─── DATA FOR PROCESSING

Lemma frames_act e : frames (act e).
Proof. unfold act. auto with frames. Qed.
Lemma frames_commit : frames io_commit_cqring.
Proof. unfold io_commit_cqring. auto with frames. Qed.
#[local] Hint Resolve frames_act frames_commit : frames.
Lemma frames_fill_cqe c : frames (__io_fill_cqe c).
Proof.
  unfold __io_fill_cqe, io_cqring_event_overflow, io_account_cq_overflow. apply frames_bind; [auto with frames|]. intros _.
  apply frames_bind; [auto with frames|]. intros [i|]; auto 20 with frames.
Qed.
#[local] Hint Resolve frames_fill_cqe : frames.
Lemma frames_fill_req r res flags : frames (io_fill_cqe_req r res flags).
Proof. unfold io_fill_cqe_req. auto with frames. Qed.
#[local] Hint Resolve frames_fill_req : frames.
Lemma frames_flush_timeouts seq last l : frames (flush_timeouts seq last l).
Proof. induction l; cbn [flush_timeouts]; unfold io_kill_timeout, list_del; auto 20 with frames. Qed.
Lemma frames_queue_deferred l : frames (queue_deferred l).
Proof. induction l; cbn [queue_deferred]; auto 20 with frames. Qed.
#[local] Hint Resolve frames_flush_timeouts frames_queue_deferred : frames.
Lemma frames_ev_posted : frames io_cqring_ev_posted.
Proof. unfold io_cqring_ev_posted, __io_commit_cqring_flush, io_flush_timeouts, io_queue_deferred. auto 20 with frames. Qed.
#[local] Hint Resolve frames_ev_posted : frames.
Lemma frames_fail_links ignore l : frames (fail_links ignore l).
Proof. induction l; cbn [fail_links]; auto with frames. Qed.
#[local] Hint Resolve frames_fail_links : frames.
Lemma frames_disarm_next lt k l : frames (io_disarm_next lt k l).
Proof.
  unfold io_disarm_next, io_kill_linked_timeout. apply frames_bind.
  - destruct (flagged ARM_LTIMEOUT k), (flagged LINK_TIMEOUT k), l; auto with frames; destruct (is_link_timeout _ _); auto with frames.
  - intros [p r]. unfold io_fail_links. auto with frames.
Qed.
#[local] Hint Resolve frames_disarm_next : frames.
Lemma frames_complete_links lt k l last res cflags : frames (io_req_complete_post_links lt k l last res cflags).
Proof.
  unfold io_req_complete_post_links, __io_req_complete_post. apply frames_bind; [|auto with frames].
  apply frames_bind; [auto with frames|]. intros _. apply frames_when, frames_if; [|auto with frames].
  apply frames_bind; [auto with frames|]. intros [p [|m r]]; cbn; auto with frames.
Qed.
Lemma frames_drain failed r seq prep alloc : (forall res, frames (failed res)) -> frames (io_drain_req failed r seq prep alloc).
Proof. intros Hf. unfold io_drain_req. auto 20 with frames. Qed.
End frames_ops.
#[export] Hint Resolve frames_act frames_complete_links frames_drain : frames.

──────

Retype the records above from the very first line down to the line with "#[local] Hint Resolve frames_act", keeping both of those lines. Include nothing beyond them.

Lemma frames_act e : frames (act e).
Proof. unfold act. auto with frames. Qed.
Lemma frames_commit : frames io_commit_cqring.
Proof. unfold io_commit_cqring. auto with frames. Qed.
#[local] Hint Resolve frames_act frames_commit : frames.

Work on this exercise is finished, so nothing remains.